Epithelia act as barriers, and the formation of tight junctions between the cells is key to this function. The development of tight junctions is associated with the attainment of a transepithelial resistance (R te) that can vary anywhere from ∼5 to ∼5,000 Ω cm2 depending on the epithelium (Fromter and Diamond 1972). When tight junctions are opened, by say removal of extracellular Ca2+, R te drops to essentially zero (Cereijido et al. 1989), certainly to less than 5 Ω cm2. Thus, the R tes of 263 ± 21 Ω cm2 for serous cells and 368 ± 48 Ω cm2 for mucous cells show that tight junctions have formed and indicate that these epithelia are of intermediate “tightness.” Resistances of airway surface epithelia are generally in the range of 100 to 1,000 Ω cm2 (Finkbeiner and Widdicombe 1992).

A second major function of epithelia is the vectorial transport of ions, which in leaky epithelia drives transepithelial osmotic water flows (Diamond 1979). In secretory epithelia of mammals, the major vectorial transepithelial transport is active secretion of Cl. This, and other electrogenic ion transport processes operating across the epithelium, can be measured in Ussing chambers as short-circuit current (I sc; Ussing and Zerahn 1951). Thus, I sc is a rough index of differentiation of cell cultures; as differentiation and cell height of cultures increases, so too do both the total extent of cell membrane and the I sc. For instance, our first cultures of human tracheal epithelium were squamous, about 2 µm in cell height and had I scs of ∼3 µA/cm2 (Widdicombe et al. 1985). When we obtained cultures of full mucociliary differentiation, of ∼50-µm height, they displayed I scs of ∼50 µA/cm2, the same as native epithelium (Yamaya et al. 1992). We obtained exactly similar results with dog (Coleman et al. 1984; Kondo et al. 1991) and bovine tracheal epithelium (Kondo et al. 1993). The values reported here of 15 µA/cm2 for serous cultures and 35 µA/cm2 for mucous are therefore quite respectable and indicative of high levels of differentiation. We suspect that the higher value in mucous than serous cells reflects the higher protein content (and therefore cell height) of the former. Amiloride, the inhibitor of active Na+ absorption, had little effect on I sc, suggesting that secretion of Cl was the predominant active transepithelial ion transport process, a conclusion supported by the inhibitory action of CFTRinh-172, a blocker of CFTR, the major Cl channel in the apical membrane of mammalian epithelia (Fuller and Benos 1992).

We had earlier obtained mucous cultures by growth on calfskin collagen gels fixed with glutaraldehyde (Finkbeiner et al. 1994). The cells had mucous granules, but their I sc was only ∼2.5 µA/cm2. Thus, the mucous cultures described here are grown on simpler supports and are much better differentiated in terms of their I sc.

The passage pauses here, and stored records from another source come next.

(** The keys of the map are distinct and the names of its places. *)
Definition keyed (m : list (jsstr * outcome_deposit)) : Prop :=
  NoDup m.*1 ∧ ∀ n d, (n, d) ∈ m → place_name (od_place d) = n.

Lemma total_permutation drained ds ds' n : ds ≡ₚ ds' → total_deposit drained ds n = total_deposit drained ds' n.
Proof. induction 1 as [|d l l' H IH|d e l|l1 l2 l3 _ IH1 _ IH2]; cbn [total_deposit foldr] in *; unfold total_deposit in *; lia. Qed.

Lemma total_map drained m n : keyed m → total_deposit drained m.*2 n = map_deposit drained m n.
Proof.
  unfold map_deposit. induction m as [|[k d] m IH]; intros [Hd Hkeys]; [done|]. rewrite !fmap_cons in *. apply NoDup_cons in Hd as [Hn Hd].
  cbn [total_deposit foldr snd fst map_get] in *. unfold total_deposit in IH. rewrite IH by (split; [done|]; intros; apply Hkeys; by right).
  rewrite (Hkeys k d) by left. destruct (decide (k = n)) as [Ek|Hne], (decide (n = k)) as [E|E]; try congruence; [|lia].
  subst. rewrite (proj2 (map_get_None n m)) by done. lia.
Qed.

Lemma keyed_nil : keyed [].
Proof. split; [constructor|]. by intros ?? ?%not_elem_of_nil. Qed.

Lemma keyed_set p d m : keyed m → keyed (map_set (place_name p) (OutcomeDeposit p d) m).
Proof. intros [H1 H2]. split; [by apply NoDup_map_set|]. intros n e [[-> ->]|H]%map_set_entries; auto. Qed.

Lemma makeOutcome_deposited drained m n : keyed m → deposited drained (makeOutcome m) n = map_deposit drained m n.
Proof.
  intros Hm. unfold deposited, makeOutcome. cbn [deposits]. rewrite <- total_map by done. apply total_permutation, stable_sort_Permutation.
Qed.

(** Each place once. *)
Lemma makeOutcome_names m : keyed m → NoDup ((λ d, place_name (od_place d)) <$> deposits (makeOutcome m)).
Proof.
  intros [H1 H2]. unfold makeOutcome. cbn [deposits]. rewrite stable_sort_Permutation.
  assert ((λ d, place_name (od_place d)) <$> m.*2 = m.*1) as ->; [|done]. clear H1. induction m as [|[k d] m IH]; [done|].
  rewrite !fmap_cons. f_equal; [apply H2; left|]. apply IH. intros. apply H2. by right.
Qed.

Lemma sameOutcome_deposited drained x y n : (∀ p q, place_name p = place_name q → drained p = drained q) →
  sameOutcome x y = true → deposited drained x n = deposited drained y n.
Proof.
  intros Hd. unfold sameOutcome, deposited. generalize (deposits x), (deposits y). clear x y. induction l as [|a l IH]; intros [|b l'] [El E]%andb_true_iff; try done.
  cbn [zip zip_with forallb fst snd] in E. apply andb_true_iff in E as [[E1%bool_decide_eq_true E2]%andb_true_iff E3].
  cbn [total_deposit foldr]. unfold total_deposit in IH. rewrite (IH l') by (apply andb_true_iff; split; [exact El|done]). rewrite E1. f_equal.
  case_decide; [|done]. destruct (od_deposit a), (od_deposit b); try done; cbn [sameDeposit depositCount] in *; b2p; [done|by apply Hd].
Qed.

Lemma branch_map drained b m : NoDup (place_name <$> b) → (∀ p, p ∈ b → place_name p ∉ m.*1) → keyed m →
  let m' := foldl (λ m p, map_set (place_name p) (OutcomeDeposit p ONE) m) m b in
  keyed m' ∧ ∀ n, map_deposit drained m' n = if decide (n ∈ place_name <$> b) then 1 else map_deposit drained m n.
Proof.
  revert m. induction b as [|p b IH]; intros m Hb Hm Hk; [done|]. cbn [foldl]. rewrite fmap_cons in Hb. apply NoDup_cons in Hb as [Hp Hb].
  destruct (IH (map_set (place_name p) (OutcomeDeposit p ONE) m) Hb) as [I1 I2]; [|by apply keyed_set|].
  { intros q Hq. rewrite map_set_keys. assert (place_name q ≠ place_name p) by (intros E; apply Hp; rewrite <- E; by apply list_elem_of_fmap_2).
    assert (place_name q ∉ m.*1) by (apply Hm; by right). case_decide; set_solver. }
  split; [done|]. intros n. rewrite I2. unfold map_deposit. rewrite map_get_set, fmap_cons.
  destruct (decide (n ∈ place_name <$> b)); [by rewrite decide_True by (by right)|].
  destruct (decide (n = place_name p)) as [->|Hne]; [by rewrite decide_True by left|]. rewrite decide_False; [done|]. by intros [?|?]%elem_of_cons.
Qed.
(* ===== verification/StateClass.v ===== *)
(** * State classes

    [src/typescript/src/verification/analysis/state-class.ts], [environment-analysis-mode.ts] and the
    firing rule of [state-class-graph.ts]: enabling, the two halves of a firing, the canonical clock
    order, the initial class and the successor of a class. Transitions are their positions in
    [net.transitions]. *)
From S2P Require Import Prelude.
From S2P Require Import CodePoints.
From S2P Require Import Net.
From S2P Require Import Out.
From S2P Require Import Transition.
From S2P Require Import MarkingState.
From S2P Require Import Dbm.
From S2P Require Import Outcomes.
From S2P Require Import PetriNet.
From S2P Require Import CompiledNet.
#[local] Open Scope Z_scope.

(** ** Environment modes *)

Inductive environment_mode :=
| AlwaysAvailable
| Bounded (maxTokens : Z)
| Arrivals (minTokens maxTokens : Z)
| Ignore.

Inductive mode_error :=
| MaxTokensNegative
| MaxTokensNotNatural (got : Z)
| ArrivalsBounds (first second : Z).

Definition alwaysAvailable : environment_mode := AlwaysAvailable.
Definition bounded (maxTokens : Z) : result mode_error environment_mode :=
  if maxTokens <? 0 then Err MaxTokensNegative else Ok (Bounded maxTokens).
Definition arrivals (first : Z) (second : option Z) : result mode_error environment_mode :=
  match second with
  | None => if first <? 0 then Err (MaxTokensNotNatural first) else Ok (Arrivals 0 first)
  | Some second => if (first <? 0) || (second <? first) then Err (ArrivalsBounds first second) else Ok (Arrivals first second)
  end.
Definition ignore : environment_mode := Ignore.

(** ** Classes *)

Record state_class := StateClass {
  sc_marking : marking_state;
  firingDomain : dbm;
  enabledTransitions : list nat;
  readyEarliest : list lower_bound
}.

Inductive scg_error :=
| ArrivalsNotModelled (where_ : string)
| ScgMarking (e : marking_error)
| ScgInput (e : in_error)
| ScgDomain (e : dbm_error)
| ScgOutcome (e : outcome_error)
| ScgPassthrough (transition : jsstr)
| ScgStubborn (transition : jsstr)
| ScgStopped.

Definition lift {E A} (f : E → scg_error) (r : result E A) : result scg_error A :=
  match r with Ok a => Ok a | Err e => Err (f e) end.

Definition sc_isEmpty (c : state_class) : bool := isEmpty (firingDomain c).

(** [indexOf]: the position, or [-1]. *)
Definition transitionIndex (i : nat) (c : state_class) : Z :=
  match find_index (λ j, (j =? i)%nat) (enabledTransitions c) with Some k => Z.of_nat k | None => -1 end.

In conclusion, we here describe a set of simple techniques needed to produce cultures of human tracheal glands of either mucous or serous phenotype. These cultures resemble native serous or mucous cells in their ultrastructure, secretory processes, and immunocytochemistry. They generate appreciable values of R te demonstrating that they possess tight junctions and form effective barriers to ion permeation. Finally, Ussing chamber data indicate that as expected for gland cells they possess high levels of active transepithelial Cl secretion. These cells should prove useful in studies of airway gland function in health and disease.